We will now explain how in general the method 1 can be used to calculate the price of the option. The price is given by $\mbox{Price}= \frac1{(1+r)^n}\mathbb E_*\left[\left(S_n-K\right)^+\cdot 1_{S_n^* < B}\right].$ The expectation can be now calculated in the following way: \begin{eqnarray*} \mathbb E_*\left[\left(S_n-K\right)^+\cdot 1_{S_n^* < B}\right]&=&\sum_{b:K < b < B}(b-K)\cdot\mathbb P_*\left(S_n^* < B,S_n=b\right). \end{eqnarray*} Let us now use that $$S_n=Se^{\ln uW_n}$$. Therefore $$S_n=b$$ can be re-written as $$W_n=\frac{\ln b-\ln S}{\ln u}$$. Similarly, $$S_n < B$$ can be written in an equivalent form as $$W_n^* < \frac{\ln B-\ln S}{\ln u}$$. Thus $\mbox{Price}= \frac1{(1+r)^n}\cdot \sum_{K < b < B}(b-K)\mathbb P_*\left(W_n^* < \frac{\ln B-\ln S}{\ln u}, W_n=\frac{\ln b-\ln S}{\ln u}\right).$

Problem Assume that the stock price follows binomial model with $$n=50$$ steps.

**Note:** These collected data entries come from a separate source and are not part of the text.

Lemma enter_client_places p c w :
  clients w !! p = None → vacant c → same_places w (enter_client p c w).
Proof.
  intros Hf Hv. split; try (unfold enter_client, place_client, list_client, file_client;
    destruct (kind_of c), (cl_uplink c), (is_empty _); reflexivity).
  - intros q cq E. assert (p ≠ q) by congruence. rewrite enter_client_clients.
    destruct (cl_uplink c) as [u|]; [|exists cq; by rewrite lookup_insert_ne].
    exists ((if decide (u = q) then upd_server_behind (kind_of c) (rb_dlinkAdd p) else fun c => c) cq). split.
    + apply lookup_alter_iff. exists cq. split; [by rewrite lookup_insert_ne|]. by case_decide.
    + case_decide; [apply places_upd_server|done].
  - intros q c'. rewrite enter_client_clients. intros E.
    assert (∃ c0, <[p:=c]> (clients w) !! q = Some c0 ∧ places c' = places c0) as (c0 & E0 & Ep).
    { destruct (cl_uplink c) as [u|]; [|by exists c']. apply lookup_alter_iff in E as (c0 & E0 & ->).
      exists c0. split; [done|]. case_decide; [apply places_upd_server|done]. }
    apply lookup_insert_Some in E0 as [[<- <-]|[_ E0]]; [|left; by exists c0].
    right. split; [done|]. unfold vacant. by rewrite Ep.
Qed.

Lemma enter_client_inv p c w :
  net_inv w → newcomer w p (ident_of c) → vacant c → net_inv (enter_client p c w).
Proof.
  intros Hw Hn Hv. eapply net_inv_entered; [done|done|by apply enter_client_entered|].
  apply enter_client_places; [|done]. pose proof (nc_fresh _ _ _ Hn) as Hf. unfold ids in Hf.
  rewrite lookup_fmap in Hf. by destruct (clients w !! p).
Qed.

Lemma enter_client_lists p c w :
  mode_lists (enter_client p c w) = mode_lists w ∧ hooks (enter_client p c w) = hooks w.
Proof.
  unfold enter_client, place_client, list_client, file_client.
  by destruct (kind_of c), (cl_uplink c), (is_empty _).
Qed.
End enter.

(** ** Servers *)
Section servers.
Context `{SYS : Sys} `{RB : !RbSpec} `{HK : !HooksOk}.

Lemma wp_new_client w c (Q : ptr → world → Prop) :
  (∀ p, clients w !! p = None → Q p (w <| clients ::= <[p := c]> |>)) → wp (new_client c) Q w.
Proof.
  intros HQ. unfold new_client. apply wp_bind, wp_gets, wp_bind, wp_modify, wp_ret, HQ.
  apply not_elem_of_dom, rb_bh_alloc_spec.
Qed.

Lemma ids_fresh w p : clients w !! p = None → ids w !! p = None.
Proof. intros E. unfold ids. by rewrite lookup_fmap, E. Qed.

(** A client behind a live server, or a server that is our uplink. *)
Lemma new_client_inv w p c :
  good w → clients w !! p = None → kind_of c = KUser ∨ kind_of c = KServer → on_net c = true →
  no_nul (cl_name c) = true → no_nul (cl_uid c) = true →
  (∀ q, cl_uplink c = Some q → filed_kind (ids w) KServer true q) →
  (kind_of c = KUser → is_Some (cl_uplink c) ∧ us_servername <$> cl_user c = cl_uplink c) →
  users_behind c = [] → servers_behind c = [] →
  cl_user c ≫= us_oper = None → (∀ r, cl_user c ≫= us_user_reg = Some r → is_Some (user_regs w !! r)) → vacant c →
  good (enter_client p c w).
Proof.
  intros [Hw Hi] Hf Hk Hn Hname Huid Hup Hu Hus Hss Ho Hr Hv. split.
  - apply enter_client_inv; [done| |done]. split; try done; [by apply ids_fresh|intros Hku; apply (Hu Hku)..].
  - unfold idle. by rewrite (proj1 (enter_client_lists p c w)).
Qed.

Lemma new_server_inv w p name hops info uid up :
  good w → clients w !! p = None → no_nul name = true → no_nul uid = true →
  (∀ q, up = Some q → filed_kind (ids w) KServer true q) →
  good (enter_client p (new_server name hops info uid up) w).
Proof.
  intros Hw Hf Hn Hu Hup. apply new_client_inv; try done; [by right|by apply rb_strlcpy_no_nul; [lia|]].
Qed.


Lemma fresh_ne w p q : clients w !! p = None → filed_kind (ids w) KServer true q → p ≠ q.
Proof. intros Hf (i & (c & E & _)%ids_client & _) ->. congruence. Qed.

(** [PING] to a client that is there. *)
Lemma wp_ping w p (Q : unit → world → Prop) :
  is_Some (clients w !! p) → (∀ w', same_net w w' → Q tt w') → wp (ping_server p) Q w.
Proof.
  intros [c Ec] HQ. unfold ping_server. apply wp_bind. apply (wp_gets (fun s => s)).
  apply wp_bind. eapply wp_rd; [exact Ec|]. eapply wp_quiet; [apply quiet_sendto_server|]. by intros [].
Qed.

(** The server behind [q] in memory, then in its list, the tables and the list. *)
Lemma wp_link_server {A} w p c q (k : M world A) (Q : A → world → Prop) :
  clients w !! p = None → kind_of c = KServer → cl_uplink c = Some q → filed_kind (ids w) KServer true q →
  wp k Q (enter_client p c w) →
  wp (_ ← upd_server q (fun s => s <| sv_servers ::= rb_dlinkAdd p |>);
      _ ← add_client p; _ ← modify (fun w => w <| server_list ::= rb_dlinkAdd p |>); k) Q
    (w <| clients ::= <[p := c]> |>).
Proof.
  intros Hf Hk Hup Hq HQ. pose proof (fresh_ne w p q Hf Hq) as Hne.
  destruct (kind_server w q true Hq) as (cq & s & Ecq & Es).
  apply wp_bind. eapply wp_upd_server; [simpl; by rewrite lookup_insert_ne|exact Es|].
  apply wp_bind. eapply wp_add_client.
  { simpl. rewrite lookup_alter_ne by done. by apply lookup_insert_eq. }
  apply wp_bind, wp_modify. unfold enter_client, place_client, list_client in HQ. rewrite Hk, Hup in HQ.
  unfold file_client in *. by destruct (is_empty _).
Qed.

Lemma enter_client_there p c w : is_Some (clients (enter_client p c w) !! p).
Proof.
  rewrite enter_client_clients. destruct (cl_uplink c); [apply lookup_alter_is_Some|]; rewrite lookup_insert_eq; eauto.
Qed.

Lemma c_sid_good w client_p parv :
  good w → parv_ok parv → filed_kind (ids w) KServer true client_p → wp (c_sid client_p parv) (fun _ => good) w.
Proof.
  intros Hw Hp Hc. unfold c_sid. apply wp_bind. eapply wp_quiet; [apply quiet_s_assert|]. intros [] w1 Hs1.
  pose proof (good_same _ _ Hs1 Hw) as Hw1. rewrite <- (si_ids _ _ (same_net_index _ _ Hs1)) in Hc. clear Hs1 Hw w.
  destruct (_ <? _)%nat eqn:E1; bool_len; [by apply wp_ret|].
  apply wp_bind, wp_arg; [done|lia|]. intros name _ Hname.
  destruct (_ <? strlen name)%nat; [apply wp_die|].
  apply wp_bind, wp_arg; [done|lia|]. intros hops _ _.
  apply wp_bind, wp_arg; [done|lia|]. intros uid _ Huid.
  apply wp_bind, wp_argv; [lia|].
  apply wp_bind, wp_new_client. intros p Hf. eapply wp_link_server; [done|done|done|done|].
  apply wp_ping; [apply enter_client_there|]. intros w2 Hs2. eapply good_same; [exact Hs2|].
  apply new_server_inv; [done..|by apply rb_strlcpy_no_nul; [lia|]|]. by intros q [= <-].
Qed.

Lemma same_net_link w l l' :
  server_p w = Some l → lc_client_p l' = lc_client_p l → same_net w (w <| server_p := Some l' |>).
Proof. intros El E. split; try done. simpl. rewrite El. simpl. by rewrite E. Qed.

(** SERVER about a server behind another one. *)
Lemma c_server_good w client_p parv :
  good w → parv_ok parv → is_Some (server_p w) → filed_kind (ids w) KServer true client_p →
  wp (c_server (Some client_p) parv) (fun _ => good) w.
Proof.
  intros Hw Hp [l El] Hc. unfold c_server. destruct (_ <? _)%nat eqn:E1; bool_len; [by apply wp_ret|].
  apply wp_bind, wp_arg; [done|lia|]. intros name _ Hname.
  destruct (_ <? strlen name)%nat; [apply wp_die|].
  apply wp_bind, wp_ret. cbn [negb].
  apply wp_bind, wp_arg; [done|lia|]. intros hops _ _.
  apply wp_bind, wp_argv; [lia|]. apply wp_bind. apply (wp_gets (fun s => s)). apply wp_bind, wp_ret.
  apply wp_bind, wp_new_client. intros p Hf. eapply wp_link_server; [done|done|done|done|].
  apply wp_bind, wp_ret. set (w1 := enter_client p _ w).
  assert (good w1) as Hw1 by (apply new_server_inv; [done..|by intros q [= <-]]).
  assert (server_p w1 = Some l) as El1.
  { rewrite <- El. unfold w1, enter_client, place_client, list_client, file_client.
    destruct (kind_of _), (cl_uplink _), (is_empty _); reflexivity. }
  apply wp_bind. unfold upd_server_p. apply wp_bind. apply (wp_gets (fun s => s)). apply wp_bind.
  eapply wp_need; [exact El1|]. apply wp_modify.
  apply wp_ping; [apply enter_client_there|]. intros w2 Hs2. eapply good_same; [exact Hs2|].
  eapply good_same; [|exact Hw1]. by eapply same_net_link.
Qed.
End servers.

(** ** Users *)
Section users.
Context `{SYS : Sys} `{RB : !RbSpec} `{HK : !HooksOk}.

Lemma good_exit w p i split (Q : unit → world → Prop) :
  good w → ids w !! p = Some i → id_net i = true → id_kind i = KUser ∨ id_kind i = KServer →
  (∀ w', good w' → departed ∅ p i w w' → Q tt w') → wp (exit_client p split) Q w.
Proof.
  intros [Hw Hi] Ei Hn Hk HQ. eapply wp_exit_client; [done..|]. intros w' Hw' Hd. apply HQ; [|done].
  split; [done|]. unfold idle. by rewrite (dp_lists _ _ _ _ _ Hd).
Qed.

The initial price of the stock at time $$0$$ is $$S_0=1024$$ and in each step the price of the stock goes up by the factor $$u=1.25$$ or down by the factor $$d=0.8$$. The simple interest rate in each period is $$r=10\%$$. Determine the price of the derived security that pays USD $$1$$ if the price of the stock at time $$n$$ is exactly $$2500$$ and during the entire time interval $$[0,50]$$ the stock has never reached the level $$3125$$ or gone over the level $$3125$$.